### What to produce
Set every entry down again exactly, omitting none.

### Record excerpts
(** * Culvert command layer: a shallow embedding and its properties

    The commands of culvert (probe, devmem, console, sfc, read, coprocessor
    and the top-level option parser) are C functions that call into the
    bridge, SoC and flash layers and report through return codes, [exit] and
    messages.  They are embedded here as functions in a small monad that
    records, in order, every call a command makes to those layers, and that
    threads [errno].  What the called layers answer is given by an
    environment. *)

From Stdlib Require Import ZArith List String Ascii Bool Lia.
Import ListNotations.
Local Open Scope string_scope.
Local Open Scope list_scope.
Local Open Scope Z_scope.

(** ** Machine integers *)

(** [unsigned long] is 32 or 64 bits wide; the sources test for it with
    [#if ULONG_MAX > UINT32_MAX]. *)
Inductive abi := ILP32 | LP64.

Definition ULONG_BITS (p : abi) : Z :=
  match p with ILP32 => 32 | LP64 => 64 end.

Definition UINT32_MAX : Z := 4294967295.
Definition ULONG_MAX (p : abi) : Z := 2 ^ ULONG_BITS p - 1.

(** Arithmetic on [uint32_t] and on [unsigned long] wraps. *)
Definition u32 (z : Z) : Z := z mod 2 ^ 32.
Definition ulong (p : abi) (z : Z) : Z := z mod 2 ^ ULONG_BITS p.

(** Conversion to [int], as gcc does it. *)
Definition int32 (z : Z) : Z := (z + 2 ^ 31) mod 2 ^ 32 - 2 ^ 31.

(** ** Constants of the C library and of argp *)

Definition EPERM : Z := 1.
Definition E2BIG : Z := 7.
Definition ENOMEM : Z := 12.
Definition EACCES : Z := 13.
Definition ENODEV : Z := 19.
Definition EINVAL : Z := 22.
Definition ERANGE : Z := 34.

Definition EXIT_SUCCESS : Z := 0.
Definition EXIT_FAILURE : Z := 1.
(** [argp_err_exit_status], the status of [argp_error] and [argp_usage]. *)
Definition EX_USAGE : Z := 64.

Definition STDIN_FILENO : Z := 0.
Definition STDOUT_FILENO : Z := 1.

Definition ARGP_ERR_UNKNOWN : Z := E2BIG.
(** The value of the key [ARGP_KEY_ERROR], which read.c returns as an
    error code. *)
Definition ARGP_KEY_ERROR : Z := 16777221.

(** ** Data shared by the commands *)

(** connection.h *)
Module Connection.

Record connection_args := {
  interface : option string;
  ip : option string;
  username : option string;
  password : option string;
  port : Z
}.

Definition connection_args_zero : connection_args :=
  {| interface := None; ip := None; username := None; password := None;
     port := 0 |}.

End Connection.

(** soc.h and rev.h are not among the sources.  A region is a pair of
    [uint32_t]; of the generations the commands only compare with
    [ast_g6]. *)
Module Soc.

Record soc_region := { start : Z; length : Z }.

Inductive ast_generation := ast_g4 | ast_g5 | ast_g6.

Definition ast_generation_eqb (a b : ast_generation) : bool :=
  match a, b with
  | ast_g4, ast_g4 | ast_g5, ast_g5 | ast_g6, ast_g6 => true
  | _, _ => false
  end.

End Soc.

(** bridge.h is not among the sources; probe.c relies on
    [bm_permissive] being zero and on the order of the three modes. *)
Definition bm_permissive : Z := 0.
Definition bm_restricted : Z := 1.
Definition bm_disabled : Z := 2.

(** ** Calls into the other layers

    One constructor per function the commands call, named as in C and
    carrying the arguments that are values (handles and buffers are left
    out).  An argument is the value of the expression the caller writes:
    the headers with the parameter types are not among the sources.
    Format strings are kept, their arguments are not. *)
Inductive call :=
(* host.h *)
| host_init (argc : Z) (argv : list string)
| host_init_new (c : Connection.connection_args)
| host_get_ahb
| host_destroy
| disable_bridge_driver (name : string)
| print_bridge_drivers
(* soc.h *)
| soc_probe
| soc_destroy
| soc_list_bridge_controllers
| soc_probe_bridge_controllers (iface : option string)
| soc_siphon_in (phys len fd : Z)
| soc_siphon_out (phys len fd : Z)
(* soc/clk.h, soc/uart/mux.h, uart/suart.h *)
| clk_get
| clk_enable_uart3
| uart_mux_get
| uart_mux_route_uart3_uart5
| uart_mux_restore
| uart_mux_connect_uart3_uart2
| suart_init_defaults
| suart_set_baud (baud : Z)
| suart_flush (buf : string) (len : Z)
| suart_run (fdin fdout : Z)
| suart_destroy
(* soc/sfc.h, flash.h *)
| sfc_get_by_name (name : string)
| sfc_write_protect_save (enable : bool)
| sfc_write_protect_restore
| sfc_get_flash
| flash_init
| flash_read (addr len : Z)
| flash_write (addr len : Z)
| flash_erase (addr len : Z)
| flash_destroy
(* soc/sdmc.h *)
| sdmc_get
| sdmc_get_dram
| sdmc_get_vram
(* soc/scu.h *)
| scu_get
| scu_writel (reg val : Z)
| scu_put
(* bridge/devmem.h, priv.h, ast.h *)
| devmem_init
| devmem_as_ahb
| devmem_destroy
| priv_am_root
| priv_print_unprivileged
| ast_ahb_access (argc : Z) (argv : list string)
(* libc *)
| malloc (size : Z)
| free
| read (fd count : Z)
| write (fd count : Z)
| sleep (seconds : Z)
| usleep (usec : Z)
| perror (s : string) (err : Z)
| fprintf_stderr (fmt : string) (arg : string)
(* log.h *)
| log_set_level (level : string)
| loge (fmt : string)
| logi (fmt : string)
| logt (fmt : string)
(* argp *)
| argp_error (fmt : string)
| argp_usage
| argp_failure (status errnum : Z).

(** What one [read] on standard input gives: a positive number of bytes,
    or a failure with its [errno].  When the script is used up [read]
    returns 0, the end of the file. *)
Inductive read_result := RdBytes (n : positive) | RdError (err : positive).

(** Modelled from the spec: the bridge driver registry of host.c, which is
    not among the sources.  A driver has a name, a priority and an
    enabled flag; the registry is an ordered sequence of drivers. *)
Record bridge_driver := {
  bd_name : string;
  bd_priority : Z;
  bd_enabled : bool
}.

(** The environment of a run. [ret] is what a call returns, given the
    calls made before it; a function that returns a pointer returns 0 for
    [NULL]. [fail_errno] is the [errno] a failing system call leaves. *)
Record env := {
  ret : list call -> call -> Z;
  fail_errno : list call -> call -> Z;
  soc_generation : Soc.ast_generation;
  dram : Soc.soc_region;
  vram : Soc.soc_region;
  flash : Soc.soc_region;
  flash_size : Z;
  discovered : Z;
  stdin : list read_result;
  bridge_drivers : list bridge_driver
}.

(** ** The monad of commands *)

Record world := {
  trace : list call;
  errno : Z;
  registry : list bridge_driver
}.

Definition M (A : Type) : Type := env -> world -> A * world.

Definition pure {A} (a : A) : M A := fun _ w => (a, w).

Definition bind {A B} (m : M A) (k : A -> M B) : M B :=
  fun e w => let (a, w') := m e w in k a e w'.

Notation "x <- c1 ;; c2" := (bind c1 (fun x => c2))
  (at level 61, c1 at next level, right associativity).
Notation "c1 ;; c2" := (bind c1 (fun _ => c2))
  (at level 61, right associativity).

Definition record (c : call) (w : world) : world :=
  {| trace := trace w ++ [c]; errno := errno w; registry := registry w |}.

### Result
(** * Culvert command layer: a shallow embedding and its properties

    The commands of culvert (probe, devmem, console, sfc, read, coprocessor
    and the top-level option parser) are C functions that call into the
    bridge, SoC and flash layers and report through return codes, [exit] and
    messages.  They are embedded here as functions in a small monad that
    records, in order, every call a command makes to those layers, and that
    threads [errno].  What the called layers answer is given by an
    environment. *)

From Stdlib Require Import ZArith List String Ascii Bool Lia.
Import ListNotations.
Local Open Scope string_scope.
Local Open Scope list_scope.
Local Open Scope Z_scope.

(** ** Machine integers *)

(** [unsigned long] is 32 or 64 bits wide; the sources test for it with
    [#if ULONG_MAX > UINT32_MAX]. *)
Inductive abi := ILP32 | LP64.

Definition ULONG_BITS (p : abi) : Z :=
  match p with ILP32 => 32 | LP64 => 64 end.

Definition UINT32_MAX : Z := 4294967295.
Definition ULONG_MAX (p : abi) : Z := 2 ^ ULONG_BITS p - 1.

(** Arithmetic on [uint32_t] and on [unsigned long] wraps. *)
Definition u32 (z : Z) : Z := z mod 2 ^ 32.
Definition ulong (p : abi) (z : Z) : Z := z mod 2 ^ ULONG_BITS p.

(** Conversion to [int], as gcc does it. *)
Definition int32 (z : Z) : Z := (z + 2 ^ 31) mod 2 ^ 32 - 2 ^ 31.

(** ** Constants of the C library and of argp *)

Definition EPERM : Z := 1.
Definition E2BIG : Z := 7.
Definition ENOMEM : Z := 12.
Definition EACCES : Z := 13.
Definition ENODEV : Z := 19.
Definition EINVAL : Z := 22.
Definition ERANGE : Z := 34.

Definition EXIT_SUCCESS : Z := 0.
Definition EXIT_FAILURE : Z := 1.
(** [argp_err_exit_status], the status of [argp_error] and [argp_usage]. *)
Definition EX_USAGE : Z := 64.

Definition STDIN_FILENO : Z := 0.
Definition STDOUT_FILENO : Z := 1.

Definition ARGP_ERR_UNKNOWN : Z := E2BIG.
(** The value of the key [ARGP_KEY_ERROR], which read.c returns as an
    error code. *)
Definition ARGP_KEY_ERROR : Z := 16777221.

(** ** Data shared by the commands *)

(** connection.h *)
Module Connection.

Record connection_args := {
  interface : option string;
  ip : option string;
  username : option string;
  password : option string;
  port : Z
}.

Definition connection_args_zero : connection_args :=
  {| interface := None; ip := None; username := None; password := None;
     port := 0 |}.

End Connection.

(** soc.h and rev.h are not among the sources.  A region is a pair of
    [uint32_t]; of the generations the commands only compare with
    [ast_g6]. *)
Module Soc.

Record soc_region := { start : Z; length : Z }.

Inductive ast_generation := ast_g4 | ast_g5 | ast_g6.

Definition ast_generation_eqb (a b : ast_generation) : bool :=
  match a, b with
  | ast_g4, ast_g4 | ast_g5, ast_g5 | ast_g6, ast_g6 => true
  | _, _ => false
  end.

End Soc.

(** bridge.h is not among the sources; probe.c relies on
    [bm_permissive] being zero and on the order of the three modes. *)
Definition bm_permissive : Z := 0.
Definition bm_restricted : Z := 1.
Definition bm_disabled : Z := 2.

(** ** Calls into the other layers

    One constructor per function the commands call, named as in C and
    carrying the arguments that are values (handles and buffers are left
    out).  An argument is the value of the expression the caller writes:
    the headers with the parameter types are not among the sources.
    Format strings are kept, their arguments are not. *)
Inductive call :=
(* host.h *)
| host_init (argc : Z) (argv : list string)
| host_init_new (c : Connection.connection_args)
| host_get_ahb
| host_destroy
| disable_bridge_driver (name : string)
| print_bridge_drivers
(* soc.h *)
| soc_probe
| soc_destroy
| soc_list_bridge_controllers
| soc_probe_bridge_controllers (iface : option string)
| soc_siphon_in (phys len fd : Z)
| soc_siphon_out (phys len fd : Z)
(* soc/clk.h, soc/uart/mux.h, uart/suart.h *)
| clk_get
| clk_enable_uart3
| uart_mux_get
| uart_mux_route_uart3_uart5
| uart_mux_restore
| uart_mux_connect_uart3_uart2
| suart_init_defaults
| suart_set_baud (baud : Z)
| suart_flush (buf : string) (len : Z)
| suart_run (fdin fdout : Z)
| suart_destroy
(* soc/sfc.h, flash.h *)
| sfc_get_by_name (name : string)
| sfc_write_protect_save (enable : bool)
| sfc_write_protect_restore
| sfc_get_flash
| flash_init
| flash_read (addr len : Z)
| flash_write (addr len : Z)
| flash_erase (addr len : Z)
| flash_destroy
(* soc/sdmc.h *)
| sdmc_get
| sdmc_get_dram
| sdmc_get_vram
(* soc/scu.h *)
| scu_get
| scu_writel (reg val : Z)
| scu_put
(* bridge/devmem.h, priv.h, ast.h *)
| devmem_init
| devmem_as_ahb
| devmem_destroy
| priv_am_root
| priv_print_unprivileged
| ast_ahb_access (argc : Z) (argv : list string)
(* libc *)
| malloc (size : Z)
| free
| read (fd count : Z)
| write (fd count : Z)
| sleep (seconds : Z)
| usleep (usec : Z)
| perror (s : string) (err : Z)
| fprintf_stderr (fmt : string) (arg : string)
(* log.h *)
| log_set_level (level : string)
| loge (fmt : string)
| logi (fmt : string)
| logt (fmt : string)
(* argp *)
| argp_error (fmt : string)
| argp_usage
| argp_failure (status errnum : Z).

(** What one [read] on standard input gives: a positive number of bytes,
    or a failure with its [errno].  When the script is used up [read]
    returns 0, the end of the file. *)
Inductive read_result := RdBytes (n : positive) | RdError (err : positive).

(** Modelled from the spec: the bridge driver registry of host.c, which is
    not among the sources.  A driver has a name, a priority and an
    enabled flag; the registry is an ordered sequence of drivers. *)
Record bridge_driver := {
  bd_name : string;
  bd_priority : Z;
  bd_enabled : bool
}.

(** The environment of a run. [ret] is what a call returns, given the
    calls made before it; a function that returns a pointer returns 0 for
    [NULL]. [fail_errno] is the [errno] a failing system call leaves. *)
Record env := {
  ret : list call -> call -> Z;
  fail_errno : list call -> call -> Z;
  soc_generation : Soc.ast_generation;
  dram : Soc.soc_region;
  vram : Soc.soc_region;
  flash : Soc.soc_region;
  flash_size : Z;
  discovered : Z;
  stdin : list read_result;
  bridge_drivers : list bridge_driver
}.

(** ** The monad of commands *)

Record world := {
  trace : list call;
  errno : Z;
  registry : list bridge_driver
}.

Definition M (A : Type) : Type := env -> world -> A * world.

Definition pure {A} (a : A) : M A := fun _ w => (a, w).

Definition bind {A B} (m : M A) (k : A -> M B) : M B :=
  fun e w => let (a, w') := m e w in k a e w'.

Notation "x <- c1 ;; c2" := (bind c1 (fun x => c2))
  (at level 61, c1 at next level, right associativity).
Notation "c1 ;; c2" := (bind c1 (fun _ => c2))
  (at level 61, right associativity).

Definition record (c : call) (w : world) : world :=
  {| trace := trace w ++ [c]; errno := errno w; registry := registry w |}.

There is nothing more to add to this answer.